佐藤 直美1川野辺 穣1加賀屋 勇気1高橋 徹2山崎 大輔2 (1地方独立行政法人秋田県立病院機構 秋田県立循環器・脳脊髄センター:機能訓練部,2同:循環器内科診療部)

【はじめに】当院では2019年8月より心大血管疾患作業療法Ⅰの算定を開始した.心臓リハビリチーム(以下心リハチーム)の中で,OTはADL・IADLや認知機能評価を行うことが多いが,その関わり方については常に悩みながら介入している.その中で,初発心不全患者に対して家事再獲得を目指し介入する機会を得た.OTが専門性を生かしチームの中でどのような役割を担うことが出来るか,一つの知見を得たので報告する.尚,本報告に際して事例に同意を得た.
【事例紹介】 A氏70代女性. 手術適応のある中~重度の僧帽弁・大動脈弁狭窄症,左室拡張機能障害で経過観察,X年Y月Z日に肺炎,急性心不全で入院した.生活歴は,自営業の傍ら家事全般を行ってきた.夫,息子と同居,家族は協力的だった.
【作業療法評価・方針】 Z+15日PT開始,ADLが拡大したZ+55日目にOT開始.身体機能は四肢体幹MMT4,NYHA分類Ⅲ度.認知機能はMoCA-J25点,学習能力は保たれていたが,指導内容について自己流の解釈があった.ADLは食事整容自立,その他は軽介助だった.家族を支えたい思いが強く,手術はせず家事全般の再獲得を希望した.しかし家事動作は,発症後の心肺機能や作業耐久性を考慮すると,病前同様の方法では過負荷になり心不全再燃の可能性が高かった.そこで事例・家族と相談し,実際の家事場面にてバイタルサインをモニタリングしながら評価し,家事内容の見直しを行うこととした.心リハチーム内でOT評価の結果を頻繁に共有し,再発予防教育を進める際には,本人の認知面や性格にも配慮し,指導時の書面利用や実体験から疾病理解を促すような日々の声掛けを行う等,指導方法を統一することとした.
【経過】 介入2週間で立位耐久性が向上しZ+64日歩行器歩行が自立,入浴と更衣は息切れが残存した.Z+79日に棟内独歩が自立したため,調理・洗濯・掃除動作を心電図モニタリング下で確認した.連続した立位,下方リーチ時に脈拍は上昇し,血圧の低下を認めた.家事に夢中で作業は中断せず,疲労を自覚しなかった.これより,かがみ動作や二重負荷動作でリスクが高いと分析し,A氏にはグラフを用い活動と循環動態の変動を視覚化して伝えた.長時間の立位,かがみ動作,重い物の運搬を避けるような活動になるよう生活での約束事を決め,A氏と共有した.退院までに運動耐容能改善に向け要素的な練習を行い,外泊を経てZ+102日に自宅退院した.
【結果】 身体機能はIADLに支障ないレベルへ到達し,NYHAⅠ度,労作時の息切れも消失した.ADL自立,IADLは家族の助けを得ながら一部再開に至った.一方,弁膜症は未治療で,退院後の生活習慣や事例の性格上過活動に不安が残るため,外来支援担当へ申し送りを行い生活状況に即した指導を継続する予定である.

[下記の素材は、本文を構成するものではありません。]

(** X8. Success and failure are told apart by the text of the response
    alone: for an accepted run and a run whose generation failed, of the
    same or of different workflow objects and whatever their run ids are,
    the yielded responses have the same events, and the same contents
    exactly when the instructions of the accepted game are the failure
    message. *)
Theorem report_distinguishes_by_text_only (self1 self2 : GameGenerator)
    (description1 description2 : string) (fs1 fs2 : gmap string string)
    (game : GameOutput) (qa : QAOutput) :
  generation self1 description1 = Some game ->
  review self1 description1 game = Some qa ->
  correct qa = true ->
  generation self2 description2 = None ->
  let rs1 := yielded (emitted (exhaust self1 (run self1 description1) fs1)) in
  let rs2 := yielded (emitted (exhaust self2 (run self2 description2) fs2)) in
  event <$> rs1 = event <$> rs2 /\
  (content <$> rs1 = content <$> rs2 <->
   instructions game = "Game generation failed (developer agent).").
Proof.
  intros Hgen Hqa Hc Hfail rs1 rs2; subst rs1 rs2. unfold exhaust.
  rewrite !run_yields, Hgen, Hqa, Hc, Hfail. unfold completed, generation_failed.
  split; [done|]. cbn.
  split; [by intros [= ->] | by intros ->].
Qed.

End Workflow.

(** ** The theorems at sample runs *)

Lemma write_iff_review_accepts_sample :
  existsb (is_write_to game_output_path)
    (emitted (exhaust accepting (run plain_dumps accepting "Create a Pong game") ∅))
  = true /\
  files (exhaust unreviewed (run plain_dumps unreviewed "Create a Pong game") stale_files)
  = stale_files.
Proof.
  split.
  - apply (write_iff_review_accepts plain_dumps accepting "Create a Pong game" ∅).
    by exists pong, (verdict true).
  - apply (write_iff_review_accepts plain_dumps unreviewed "Create a Pong game" stale_files).
    intros (game & qa & _ & Hqa & _). discriminate Hqa.
Defined.

Lemma rejected_run_sample :
  outcome (exhaust rejecting (run plain_dumps rejecting "Create a Pong game") stale_files)
  = Raised rejection /\
  files (load_and_run plain_dumps rejecting "Create a Pong game" stale_files)
    !! game_output_path = None.
Proof.
  destruct (rejected_run_raises_without_file plain_dumps rejecting
              "Create a Pong game" stale_files pong (verdict false)
              eq_refl eq_refl eq_refl)
    as (Hraise & _ & _ & _ & _ & _ & Hnone).
  exact (conj Hraise Hnone).
Defined.

Lemma accepted_file_sample :
  files (exhaust accepting (run plain_dumps accepting "Create a Pong game") stale_files)
    !! game_output_path = Some "<html>...</html>".
Proof.
  exact (proj1 (accepted_file_is_code plain_dumps accepting "Create a Pong game"
                  stale_files pong (verdict true) eq_refl eq_refl eq_refl)).
Defined.


Lemma failure_severities_sample :
  outcome (exhaust undeveloped (run plain_dumps undeveloped "Create a Pong game") ∅)
  = Returned /\
  outcome (exhaust unreviewed (run plain_dumps unreviewed "Create a Pong game") ∅)
  = Returned /\
  outcome (exhaust rejecting (run plain_dumps rejecting "Create a Pong game") ∅)
  = Raised rejection.
Proof.
  split_and!.
  - exact (proj1 (proj1 (failure_severities plain_dumps undeveloped
                           "Create a Pong game" ∅) eq_refl)).
  - exact (proj1 (proj1 (proj2 (failure_severities plain_dumps unreviewed
                                  "Create a Pong game" ∅)) pong eq_refl eq_refl)).
  - exact (proj1 (proj1 (proj2 (proj2 (failure_severities plain_dumps rejecting
                                         "Create a Pong game" ∅)))
                    pong (verdict false) eq_refl eq_refl eq_refl)).
Defined.

Lemma accepted_report_sample :
  content <$> yielded
    (emitted (exhaust accepting (run plain_dumps accepting "Create a Pong game") ∅))
  = [PyStr "Use W/S"].
Proof.
  destruct (accepted_run_reports_instructions plain_dumps accepting
              "Create a Pong game" ∅ pong (verdict true) eq_refl eq_refl eq_refl)
    as (_ & Hreport & _).
  exact Hreport.
Defined.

【考察】 多職種で包括的に関わり,OTでは疾患と日常生活との関わりについて指導しながら,希望した家事動作は実際場面で評価を行った.これにより疾病理解や,休息と活動のバランスをとった動作の必要性について事例の理解が進み,希望する生活の再獲得に至った.
今回の事例を通じ,希望する生活を実現・継続するために,実体験の中で活動の技能だけでなく,その心負荷,作業耐久性の視点から評価することで行動変容につながり,指導に結びつくと感じた.また,認知機能の評価に加え,価値観や性格,生活歴を総合的に解釈し,結果を多職種と共有することで,チームにおける指導方法に一貫性を持たせることができると思われた.これは患者個人への指導を強化できるだけでなく,心リハチーム全体での指導を最適化できる可能性があり,OTは再発予防教育の充実に寄与できると考えられる.